**TASK PROMPT:**
Retype, word for word, each line between the lines holding "Some largest =>" and "b ← Less_than_slot e pos;", inclusive, and leave the rest of the data alone.

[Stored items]
....
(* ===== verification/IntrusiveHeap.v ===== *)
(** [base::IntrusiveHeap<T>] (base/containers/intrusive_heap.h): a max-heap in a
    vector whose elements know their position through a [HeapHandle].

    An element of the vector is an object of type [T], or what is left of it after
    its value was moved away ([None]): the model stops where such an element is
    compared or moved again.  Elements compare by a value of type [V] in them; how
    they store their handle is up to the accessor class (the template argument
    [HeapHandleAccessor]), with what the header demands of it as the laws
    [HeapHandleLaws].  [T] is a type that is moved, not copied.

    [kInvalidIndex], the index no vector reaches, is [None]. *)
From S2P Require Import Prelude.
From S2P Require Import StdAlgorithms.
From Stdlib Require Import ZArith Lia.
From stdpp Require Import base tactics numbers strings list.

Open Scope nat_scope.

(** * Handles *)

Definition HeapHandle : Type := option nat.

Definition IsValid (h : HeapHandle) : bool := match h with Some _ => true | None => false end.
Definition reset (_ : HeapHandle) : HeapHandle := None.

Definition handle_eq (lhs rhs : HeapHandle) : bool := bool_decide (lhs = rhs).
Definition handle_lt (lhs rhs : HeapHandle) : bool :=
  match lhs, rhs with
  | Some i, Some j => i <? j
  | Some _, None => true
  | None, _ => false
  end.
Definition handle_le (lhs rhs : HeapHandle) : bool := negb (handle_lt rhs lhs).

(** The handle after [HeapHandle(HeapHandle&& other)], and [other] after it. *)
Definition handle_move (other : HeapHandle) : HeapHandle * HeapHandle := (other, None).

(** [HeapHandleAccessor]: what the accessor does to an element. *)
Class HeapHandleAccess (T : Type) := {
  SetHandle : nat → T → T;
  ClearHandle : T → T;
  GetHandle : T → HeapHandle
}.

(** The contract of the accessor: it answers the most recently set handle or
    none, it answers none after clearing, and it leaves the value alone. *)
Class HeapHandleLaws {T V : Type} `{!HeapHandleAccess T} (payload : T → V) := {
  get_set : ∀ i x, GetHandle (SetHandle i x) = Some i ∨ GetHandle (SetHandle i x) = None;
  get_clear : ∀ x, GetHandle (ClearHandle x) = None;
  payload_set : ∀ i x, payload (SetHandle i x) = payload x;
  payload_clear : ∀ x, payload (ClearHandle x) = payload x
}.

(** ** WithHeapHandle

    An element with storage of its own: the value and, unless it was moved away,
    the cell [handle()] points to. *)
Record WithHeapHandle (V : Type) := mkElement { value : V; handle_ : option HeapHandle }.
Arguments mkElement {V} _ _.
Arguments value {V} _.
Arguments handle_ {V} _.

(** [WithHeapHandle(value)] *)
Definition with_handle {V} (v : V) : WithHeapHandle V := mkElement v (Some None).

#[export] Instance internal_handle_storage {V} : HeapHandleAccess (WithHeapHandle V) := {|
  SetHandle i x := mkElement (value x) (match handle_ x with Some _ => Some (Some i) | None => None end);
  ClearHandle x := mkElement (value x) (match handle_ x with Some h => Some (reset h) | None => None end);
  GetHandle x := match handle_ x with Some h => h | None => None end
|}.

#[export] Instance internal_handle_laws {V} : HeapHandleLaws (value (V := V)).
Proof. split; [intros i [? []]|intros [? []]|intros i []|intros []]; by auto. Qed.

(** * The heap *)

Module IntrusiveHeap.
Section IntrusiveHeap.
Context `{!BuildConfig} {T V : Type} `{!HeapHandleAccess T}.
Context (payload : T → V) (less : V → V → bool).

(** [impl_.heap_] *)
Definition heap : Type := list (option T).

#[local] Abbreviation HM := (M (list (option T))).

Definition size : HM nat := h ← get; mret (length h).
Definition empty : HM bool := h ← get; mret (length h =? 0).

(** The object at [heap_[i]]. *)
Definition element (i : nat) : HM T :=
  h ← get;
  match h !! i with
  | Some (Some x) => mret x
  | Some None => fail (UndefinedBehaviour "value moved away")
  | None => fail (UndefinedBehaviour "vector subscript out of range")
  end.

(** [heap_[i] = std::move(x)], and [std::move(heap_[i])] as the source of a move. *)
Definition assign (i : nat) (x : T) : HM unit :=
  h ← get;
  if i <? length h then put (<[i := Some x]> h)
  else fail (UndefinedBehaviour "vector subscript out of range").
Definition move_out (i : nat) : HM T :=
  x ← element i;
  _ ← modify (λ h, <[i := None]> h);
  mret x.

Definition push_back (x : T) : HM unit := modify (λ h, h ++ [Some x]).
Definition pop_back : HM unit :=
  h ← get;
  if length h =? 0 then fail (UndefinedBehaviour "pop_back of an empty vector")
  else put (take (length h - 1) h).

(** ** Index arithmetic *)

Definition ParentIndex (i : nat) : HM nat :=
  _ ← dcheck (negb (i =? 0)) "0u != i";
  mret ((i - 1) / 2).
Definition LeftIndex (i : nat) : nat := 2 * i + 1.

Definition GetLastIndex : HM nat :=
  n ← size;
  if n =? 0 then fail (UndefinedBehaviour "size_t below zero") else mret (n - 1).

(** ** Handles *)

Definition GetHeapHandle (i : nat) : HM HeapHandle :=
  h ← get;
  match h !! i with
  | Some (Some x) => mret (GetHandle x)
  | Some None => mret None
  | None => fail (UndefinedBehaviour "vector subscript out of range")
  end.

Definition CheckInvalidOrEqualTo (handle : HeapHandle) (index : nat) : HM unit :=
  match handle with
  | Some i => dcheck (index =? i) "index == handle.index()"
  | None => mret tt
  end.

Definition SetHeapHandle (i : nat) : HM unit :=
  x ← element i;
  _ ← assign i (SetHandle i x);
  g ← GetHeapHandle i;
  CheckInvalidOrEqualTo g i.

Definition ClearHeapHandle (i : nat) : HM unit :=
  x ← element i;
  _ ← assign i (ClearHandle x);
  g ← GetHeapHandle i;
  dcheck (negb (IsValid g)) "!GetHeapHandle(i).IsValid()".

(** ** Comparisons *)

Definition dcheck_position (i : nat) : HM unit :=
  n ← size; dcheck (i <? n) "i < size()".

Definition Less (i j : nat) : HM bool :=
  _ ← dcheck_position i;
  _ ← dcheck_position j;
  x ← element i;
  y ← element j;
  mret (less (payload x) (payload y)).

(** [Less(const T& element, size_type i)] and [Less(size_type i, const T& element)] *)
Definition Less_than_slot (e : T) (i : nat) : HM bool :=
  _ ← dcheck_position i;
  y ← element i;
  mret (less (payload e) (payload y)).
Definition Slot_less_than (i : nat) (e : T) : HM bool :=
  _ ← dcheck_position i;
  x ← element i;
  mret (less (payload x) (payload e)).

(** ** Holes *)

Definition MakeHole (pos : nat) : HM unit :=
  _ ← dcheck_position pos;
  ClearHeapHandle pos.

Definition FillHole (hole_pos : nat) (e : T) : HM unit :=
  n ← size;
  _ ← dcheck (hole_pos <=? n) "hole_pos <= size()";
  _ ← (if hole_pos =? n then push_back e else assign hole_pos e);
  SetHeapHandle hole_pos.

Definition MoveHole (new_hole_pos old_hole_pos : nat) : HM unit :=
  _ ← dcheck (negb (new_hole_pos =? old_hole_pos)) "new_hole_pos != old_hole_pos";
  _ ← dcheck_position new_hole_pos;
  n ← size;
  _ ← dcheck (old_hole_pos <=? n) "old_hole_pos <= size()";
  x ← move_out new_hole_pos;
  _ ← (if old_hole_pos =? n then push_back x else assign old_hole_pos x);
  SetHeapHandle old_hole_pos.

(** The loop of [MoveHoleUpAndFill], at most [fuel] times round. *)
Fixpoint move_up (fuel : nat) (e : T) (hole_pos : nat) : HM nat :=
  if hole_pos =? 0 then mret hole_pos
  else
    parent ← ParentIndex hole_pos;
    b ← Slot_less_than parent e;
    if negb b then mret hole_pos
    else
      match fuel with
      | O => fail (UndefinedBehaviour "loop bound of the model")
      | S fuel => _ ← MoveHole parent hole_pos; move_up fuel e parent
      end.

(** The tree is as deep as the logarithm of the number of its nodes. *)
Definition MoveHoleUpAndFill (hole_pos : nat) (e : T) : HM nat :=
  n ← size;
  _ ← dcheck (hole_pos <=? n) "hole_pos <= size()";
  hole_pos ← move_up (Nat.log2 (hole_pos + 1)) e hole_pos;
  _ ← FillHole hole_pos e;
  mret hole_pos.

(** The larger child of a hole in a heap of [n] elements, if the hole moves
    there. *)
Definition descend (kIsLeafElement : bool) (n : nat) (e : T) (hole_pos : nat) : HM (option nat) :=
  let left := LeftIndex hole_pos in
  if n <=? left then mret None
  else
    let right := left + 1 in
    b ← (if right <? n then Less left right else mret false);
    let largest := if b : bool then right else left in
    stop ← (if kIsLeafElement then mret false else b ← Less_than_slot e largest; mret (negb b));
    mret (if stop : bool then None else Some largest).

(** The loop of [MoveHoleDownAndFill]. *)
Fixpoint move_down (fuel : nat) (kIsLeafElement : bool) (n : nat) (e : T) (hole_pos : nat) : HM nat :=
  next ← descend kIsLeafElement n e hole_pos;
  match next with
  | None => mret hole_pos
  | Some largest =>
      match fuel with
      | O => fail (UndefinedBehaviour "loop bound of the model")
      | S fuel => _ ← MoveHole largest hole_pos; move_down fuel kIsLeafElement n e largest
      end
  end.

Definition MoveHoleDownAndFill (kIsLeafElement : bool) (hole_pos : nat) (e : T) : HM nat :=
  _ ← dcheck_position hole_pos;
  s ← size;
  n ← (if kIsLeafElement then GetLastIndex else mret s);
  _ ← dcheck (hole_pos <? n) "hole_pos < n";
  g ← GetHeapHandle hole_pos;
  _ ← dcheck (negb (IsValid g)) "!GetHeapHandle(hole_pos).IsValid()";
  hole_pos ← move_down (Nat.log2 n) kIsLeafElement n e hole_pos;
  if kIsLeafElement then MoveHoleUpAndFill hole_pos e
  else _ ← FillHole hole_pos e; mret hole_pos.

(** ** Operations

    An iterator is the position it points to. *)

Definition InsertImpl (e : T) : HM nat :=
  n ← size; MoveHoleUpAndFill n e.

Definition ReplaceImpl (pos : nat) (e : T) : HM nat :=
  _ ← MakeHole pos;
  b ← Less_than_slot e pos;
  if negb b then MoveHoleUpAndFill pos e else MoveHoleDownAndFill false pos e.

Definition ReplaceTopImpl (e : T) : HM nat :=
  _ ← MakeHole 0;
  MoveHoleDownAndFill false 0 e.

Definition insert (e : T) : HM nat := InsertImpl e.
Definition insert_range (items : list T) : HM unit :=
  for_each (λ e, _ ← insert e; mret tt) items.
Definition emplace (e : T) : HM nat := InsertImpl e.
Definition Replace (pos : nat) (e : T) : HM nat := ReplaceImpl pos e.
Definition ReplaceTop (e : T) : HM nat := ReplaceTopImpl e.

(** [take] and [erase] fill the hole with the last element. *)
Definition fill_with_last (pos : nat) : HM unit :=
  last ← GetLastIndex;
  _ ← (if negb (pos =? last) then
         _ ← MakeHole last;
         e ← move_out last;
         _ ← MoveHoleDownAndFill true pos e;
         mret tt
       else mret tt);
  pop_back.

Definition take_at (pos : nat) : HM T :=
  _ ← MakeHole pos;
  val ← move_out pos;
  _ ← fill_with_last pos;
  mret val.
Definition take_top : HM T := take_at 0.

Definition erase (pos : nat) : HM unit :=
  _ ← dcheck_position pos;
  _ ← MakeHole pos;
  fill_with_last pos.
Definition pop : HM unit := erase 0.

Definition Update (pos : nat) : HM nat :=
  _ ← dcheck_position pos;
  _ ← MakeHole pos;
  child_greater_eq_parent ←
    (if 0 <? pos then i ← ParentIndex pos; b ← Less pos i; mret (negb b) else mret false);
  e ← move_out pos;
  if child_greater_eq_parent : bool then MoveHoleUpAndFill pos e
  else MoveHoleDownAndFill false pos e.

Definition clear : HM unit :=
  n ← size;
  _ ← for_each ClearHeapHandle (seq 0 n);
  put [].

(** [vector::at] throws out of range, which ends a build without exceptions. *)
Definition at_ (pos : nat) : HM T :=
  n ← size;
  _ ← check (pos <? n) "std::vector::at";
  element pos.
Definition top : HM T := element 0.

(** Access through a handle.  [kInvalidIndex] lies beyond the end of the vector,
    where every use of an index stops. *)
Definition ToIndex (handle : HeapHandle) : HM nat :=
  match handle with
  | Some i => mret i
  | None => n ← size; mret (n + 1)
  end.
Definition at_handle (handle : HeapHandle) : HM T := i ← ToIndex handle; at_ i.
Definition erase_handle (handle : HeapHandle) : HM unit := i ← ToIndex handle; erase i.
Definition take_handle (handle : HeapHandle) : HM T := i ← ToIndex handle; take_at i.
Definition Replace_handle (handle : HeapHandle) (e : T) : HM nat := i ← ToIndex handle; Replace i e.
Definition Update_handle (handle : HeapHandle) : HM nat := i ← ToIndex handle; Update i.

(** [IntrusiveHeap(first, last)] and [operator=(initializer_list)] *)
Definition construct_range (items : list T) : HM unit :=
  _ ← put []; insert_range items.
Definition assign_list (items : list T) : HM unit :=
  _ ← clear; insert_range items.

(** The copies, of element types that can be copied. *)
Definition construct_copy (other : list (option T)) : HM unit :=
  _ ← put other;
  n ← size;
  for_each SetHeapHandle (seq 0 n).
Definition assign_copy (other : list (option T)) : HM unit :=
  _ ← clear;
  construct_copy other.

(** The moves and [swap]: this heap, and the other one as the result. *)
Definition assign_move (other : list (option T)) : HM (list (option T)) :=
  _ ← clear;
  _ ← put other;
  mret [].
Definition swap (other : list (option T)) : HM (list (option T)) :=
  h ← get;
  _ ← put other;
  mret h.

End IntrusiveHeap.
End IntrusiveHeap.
....
**ANSWER BOX:**
  | Some largest =>
      match fuel with
      | O => fail (UndefinedBehaviour "loop bound of the model")
      | S fuel => _ ← MoveHole largest hole_pos; move_down fuel kIsLeafElement n e largest
      end
  end.

Definition MoveHoleDownAndFill (kIsLeafElement : bool) (hole_pos : nat) (e : T) : HM nat :=
  _ ← dcheck_position hole_pos;
  s ← size;
  n ← (if kIsLeafElement then GetLastIndex else mret s);
  _ ← dcheck (hole_pos <? n) "hole_pos < n";
  g ← GetHeapHandle hole_pos;
  _ ← dcheck (negb (IsValid g)) "!GetHeapHandle(hole_pos).IsValid()";
  hole_pos ← move_down (Nat.log2 n) kIsLeafElement n e hole_pos;
  if kIsLeafElement then MoveHoleUpAndFill hole_pos e
  else _ ← FillHole hole_pos e; mret hole_pos.

(** ** Operations

    An iterator is the position it points to. *)

Definition InsertImpl (e : T) : HM nat :=
  n ← size; MoveHoleUpAndFill n e.

Definition ReplaceImpl (pos : nat) (e : T) : HM nat :=
  _ ← MakeHole pos;
  b ← Less_than_slot e pos;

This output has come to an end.